Die selbstständige Betreiberin eines Friseursalons musste aufgrund zwingender staatlicher Vorgaben ihr Unternehmen Ende März schließen. Im Wege des einstweiligen Rechtsschutzes begehrte sie, nachdem die Öffnung wieder erlaubt wurde, einen Vorschuss vom Land Baden-Württemberg auf die ihr entstandenen Ausgaben für Verdienstausfall, Miete und Aufwendungen zur sozialen Sicherung für die Zeit der Zwangsschließung. Die Klage blieb vor dem LG Heilbronn (Urteil vom 29.4.2020, Az. I 4 O 82/20) ohne Erfolg.

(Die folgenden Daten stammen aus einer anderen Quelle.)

(* ===== verification/LocalFills.v ===== *)
(** * Local fills and costs (yatl/execution/fills.py)

    The adapter that carries an accepted, journalled and active order into the
    backtest's fill engine and cost model, without a partial state change. *)
From S2P Require Import Prelude PyDecimal PyText Digest Market BacktestConfig MarketView Fills Costs StrategyContracts Regime RiskContracts Sizing Protective KillSwitch RiskAdapter Execution Journal OrderState.

Definition _validate_decision (d : execution_decision) : result unit :=
  do* rcatch (execution_decision_post_init d) VALUE_ERRORS (Raise LocalPaperFillError "Execution decision failed deterministic reconstruction") ;;
  raise_if negb (bool_decide (ed_disposition d = ACCEPT_LOCAL_PAPER)) || opt_is_none (ed_quantity d)
    with LocalPaperFillError "Execution decision is not accepted local Paper" ;;
  Ok tt.

Definition _validate_intent (d : execution_decision) (i : intent_record) : result unit :=
  let* expected := rcatch (from_decision d) [ExecutionJournalError; IntentConflict]
                     (Raise LocalPaperFillError "Accepted local intent failed reconstruction") in
  raise_if negb (bool_decide (i = expected)) with LocalPaperFillError "Accepted local intent and decision disagree" ;;
  Ok tt.

Definition _validate_order (i : intent_record) (o : order_state) : result unit :=
  do* rcatch (order_state_post_init o) (LocalOrderError :: LocalOrderTransitionError :: VALUE_ERRORS)
        (Raise LocalPaperFillError "Local order state failed reconstruction") ;;
  raise_if negb (String.eqb (os_authorization_sha256 o) (in_authorization_sha256 i))
           || negb (String.eqb (os_intent_sha256 o) (in_intent_sha256 i))
           || negb (bool_decide (os_status o = ACTIVE_LOCAL)) || negb (os_sequence o =? 1)
    with LocalPaperFillError "Local order is not the active accepted intent" ;;
  Ok tt.

Definition _fill_record (f : costed_fill) : json :=
  let r := cf_reference f in
  let v := cf_values f in
  JObj [("action", JStr (intent_action_value (fr_action r))); ("symbol", JStr (fr_symbol r));
    ("decision_time_ms", JInt (fr_decision_time_ms r)); ("fill_time_ms", JInt (fill_time_ms r)); ("quantity", JStr (fr_quantity r));
    ("reference_price", JStr (reference_price r)); ("reason", JStr (fill_reason_value (fr_reason r)));
    ("fee_bps", JStr (format_f (cf_fee_bps f))); ("slippage_bps", JStr (format_f (cf_slippage_bps f)));
    ("execution_price", JStr (format_f (execution_price v))); ("gross_quote", JStr (format_f (gross_quote v)));
    ("fee_quote", JStr (format_f (fee_quote v))); ("slippage_quote", JStr (format_f (slippage_quote v)));
    ("cash_delta", JStr (format_f (cash_delta v))); ("asset_delta", JStr (format_f (asset_delta v)))]%string.

Record fill_step : Type := LocalPaperFillStep {
  fs_authorization_sha256 : string;
  fs_intent_sha256 : string;
  fs_order_state_sha256 : string;
  p2_intent : paper_intent;
  references : list fill_reference;
  fs_fills : list costed_fill;
}.

(** The digest test spells out the pattern: 64 characters, all in "0123456789abcdef". *)
Definition fill_step_post_init (s : fill_step) : result unit :=
  raise_if bool_decide (references s = []) || negb (length (references s) =? length (fs_fills s))%nat
           || negb (bool_decide (map cf_reference (fs_fills s) = references s))
    with LocalPaperFillError "P2 fill step identity is invalid" ;;
  raise_if existsb (fun v => negb (sha256_pattern v)) [fs_authorization_sha256 s; fs_intent_sha256 s; fs_order_state_sha256 s]
    with LocalPaperFillError "P2 fill step evidence digest is invalid" ;;
  raise_if match references s with r :: _ => negb (bool_decide (fr_action r = pi_action (p2_intent s))) | [] => true end
    with LocalPaperFillError "P2 fill step action or quantity changed" ;;
  Ok tt.
(* ===== verification/Portfolio.v ===== *)
(** * The durable paper portfolio (yatl/execution/portfolio.py)

    Order-bound fill events and the portfolio projection of the execution
    database.  The tables are finite maps from their primary keys with their
    UNIQUE and FOREIGN KEY constraints; a [payload_json] column is kept as the
    value [json.loads] gives for it ([None]: it is not JSON), and dictionaries are
    compared by their canonical text.  [apply] runs in one transaction.  Opening,
    migrating and closing the database are not modelled; its reads and writes
    fail by a violated constraint only. *)
From stdpp Require Import gmap sorting.
From S2P Require Import Prelude PyDecimal PyText Digest Market BacktestConfig MarketView Fills Costs Ledger HashChain Regime RiskState RiskAdapter Execution Journal OrderState LocalFills.

Definition PORTFOLIO_SCHEMA_VERSION : Z := 1.

Definition _spec_record (s : backtest_spec) : json := JObj [
  ("symbol", JStr (bs_symbol s)); ("start_time_ms", JInt (start_time_ms s)); ("end_time_ms", JInt (end_time_ms s));
  ("initial_cash", JStr (initial_cash s)); ("fee_bps", JStr (fee_bps s)); ("slippage_bps", JStr (slippage_bps s)); ("seed", JInt (seed s));
  ("paper_only", JBool (paper_only s)); ("live_master_lock", JStr (live_master_lock s)); ("spot_only", JBool (spot_only s));
  ("allow_short", JBool (allow_short s)); ("allow_leverage", JBool (allow_leverage s));
  ("execution_price_policy", JStr (execution_price_policy s))]%string.
Definition spec_sha256 (s : backtest_spec) : string := digest (_spec_record s).

Definition _snapshot_record (s : portfolio_snapshot) : json := JObj [
  ("symbol", JStr (ps_symbol s)); ("cash", JStr (format_f (ps_cash s))); ("asset_quantity", JStr (format_f (ps_asset_quantity s)));
  ("cost_basis_quote", JStr (format_f (ps_cost_basis_quote s)));
  ("liquidation_value_quote", JStr (format_f (liquidation_value_quote s)));
  ("realized_pnl_quote", JStr (format_f (ps_realized_pnl_quote s))); ("unrealized_pnl_quote", JStr (format_f (unrealized_pnl_quote s)));
  ("equity_quote", JStr (format_f (equity_quote s))); ("total_fee_quote", JStr (format_f (ps_total_fee_quote s)));
  ("total_slippage_quote", JStr (format_f (ps_total_slippage_quote s))); ("closed_trades", JInt (ps_closed_trades s))]%string.

(** ** Reading a decoded payload *)

(** [payload[key]] *)
Definition json_get (j : json) (key : string) : result json :=
  match j with
  | JObj l => match find (fun kv => String.eqb (fst kv) key) l with Some kv => Ok (snd kv) | None => Err (Raise KeyError key) end
  | _ => Err (Raise TypeError key)
  end.

(** A value of another type is refused by the constructor or conversion that takes it. *)
Definition json_text (j : json) : result string := match j with JStr s => Ok s | _ => Err (Raise TypeError "str") end.
Definition json_number (j : json) : result Z := match j with JInt n => Ok n | _ => Err (Raise TypeError "int") end.
Definition get_text (j : json) (key : string) : result string := let* v := json_get j key in json_text v.
Definition get_number (j : json) (key : string) : result Z := let* v := json_get j key in json_number v.

(** [Decimal(record[key])].  [Decimal] here reads the plain syntax the writers use;
    Python also reads exponents, spaces and underscores, whose plain form then
    differs from the stored text, so that the row is refused by the comparison. *)
Definition get_decimal (j : json) (key : string) : result dec :=
  let* v := json_get j key in
  match v with JStr s => Decimal s | JInt n => Ok (dec_of_Z n) | _ => Err (Raise TypeError key) end.

Definition json_same (a b : json) : bool := bool_decide (json_dumps a = json_dumps b).

(** [json.loads(row["payload_json"])]; JSONDecodeError is a ValueError. *)
Definition json_loads (payload : option json) : result json :=
  match payload with Some j => Ok j | None => Err (Raise ValueError "JSONDecodeError") end.

Definition fill_reason_of : string -> result fill_reason :=
  enum_member fill_reason_value [NEXT_PRIMARY_OPEN; SCRIPTED_EXIT; STOP; TARGET; AMBIGUOUS_STOP_PRIORITY].
Definition intent_action_of : string -> result intent_action := enum_member intent_action_value [HOLD; ENTER_LONG; EXIT_LONG].

Definition _snapshot_from_record (r : json) : result portfolio_snapshot :=
  rcatch (
    let* symbol := get_text r "symbol" in
    let* cash := get_decimal r "cash" in
    let* asset := get_decimal r "asset_quantity" in
    let* basis := get_decimal r "cost_basis_quote" in
    let* liquidation := get_decimal r "liquidation_value_quote" in
    let* realized := get_decimal r "realized_pnl_quote" in
    let* unrealized := get_decimal r "unrealized_pnl_quote" in
    let* equity := get_decimal r "equity_quote" in
    let* fee := get_decimal r "total_fee_quote" in
    let* slippage := get_decimal r "total_slippage_quote" in
    let* trades := get_number r "closed_trades" in
    let s := PortfolioSnapshot symbol cash asset basis liquidation realized unrealized equity fee slippage trades in
    do* portfolio_snapshot_post_init s ;; Ok s)
    [KeyError; PortfolioError; TypeError; ValueError] (Raise LocalPaperPortfolioError "Stored portfolio snapshot is invalid").

(** Equality of the dataclasses compares the decimals as numbers. *)
Definition snapshot_eqb (s t : portfolio_snapshot) : bool :=
  String.eqb (ps_symbol s) (ps_symbol t) && deqb (ps_cash s) (ps_cash t) && deqb (ps_asset_quantity s) (ps_asset_quantity t)
  && deqb (ps_cost_basis_quote s) (ps_cost_basis_quote t) && deqb (liquidation_value_quote s) (liquidation_value_quote t)
  && deqb (ps_realized_pnl_quote s) (ps_realized_pnl_quote t) && deqb (unrealized_pnl_quote s) (unrealized_pnl_quote t)
  && deqb (equity_quote s) (equity_quote t) && deqb (ps_total_fee_quote s) (ps_total_fee_quote t)
  && deqb (ps_total_slippage_quote s) (ps_total_slippage_quote t) && (ps_closed_trades s =? ps_closed_trades t).

(** ** Events and the projection *)

Record fill_event : Type := LocalPaperFillEvent {
  fe_sequence : Z;
  fe_authorization_sha256 : string;
  fe_intent_sha256 : string;
  fe_order_state_sha256 : string;
  fe_step_sha256 : string;
  fe_index : Z;
  fe_fill : costed_fill;
}.

Definition fill_event_post_init (e : fill_event) : result unit :=
  raise_if fe_sequence e <? 0 with LocalPaperPortfolioError "Durable fill sequence is invalid" ;;
  raise_if fe_index e <? 0 with LocalPaperPortfolioError "Durable fill index is invalid" ;;
  raise_if existsb (fun v => negb (sha256_pattern v))
             [fe_authorization_sha256 e; fe_intent_sha256 e; fe_order_state_sha256 e; fe_step_sha256 e]
    with LocalPaperPortfolioError "Durable fill identity digest is invalid" ;;
  Ok tt.
Definition new_fill_event (e : fill_event) : result fill_event := do* fill_event_post_init e ;; Ok e.
(* ===== verification/Reconcile.v ===== *)
(** * Startup reconciliation (yatl/execution/reconcile.py)

    Startup reads the whole execution database through its own decoders,
    replays every order and every fill, and reports READY with the digests of
    what it read, or the first discrepancy.  A database is missing, unreadable
    (any statement raises sqlite3.Error) or opened; an opened one has the
    tables of the journal, order and portfolio models, and the names and the
    applied versions its schema check reads. *)
From stdpp Require Import gmap sorting.
From S2P Require Import Prelude PyDecimal PyText Digest Market BacktestConfig MarketView Fills Costs Ledger HashChain Regime RiskState RiskAdapter Execution Journal OrderState LocalFills Portfolio.

Definition RECONCILIATION_SCHEMA_VERSION : Z := 1.

Inductive reconciliation_code : Type :=
| MATCH | DATABASE_UNAVAILABLE | MISSING_SCHEMA | UNSUPPORTED_SCHEMA | INTENT_INVALID | ORDER_COVERAGE_MISMATCH
| ORDER_EVENT_INVALID | ORDER_STATE_INVALID | ORDER_REPLAY_MISMATCH | FILL_INVALID | FILL_ORDER_MISMATCH
| PORTFOLIO_INVALID | PORTFOLIO_REPLAY_MISMATCH | STORAGE_ERROR.
#[global] Instance reconciliation_code_eq_dec : EqDecision reconciliation_code.
Proof. solve_decision. Defined.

Zum einen sei die bereits gewährte Soforthilfe von 9.000 € grundsätzlich ausreichend, zum anderen sei keine konkrete Notlage dargelegt worden. Ein Anspruch aus § 56 Abs. 4 Infektionsschutzgesetz setze aber eine Maßnahme nach dem IfSG voraus - wozu eine allgemeine Betriebsschließung unabhängig von der eigenen Infektion bzw. drohenden Infektion des Inhabers nicht gehöre. Eine entsprechende Heranziehung scheitere daran, dass durch die Rettungspakete eine abschließende Sonderregelung bestehe. Erst Recht sei der Rückgriff auf allgemeine Entschädigungsregeln des Polizeigesetzes verwehrt.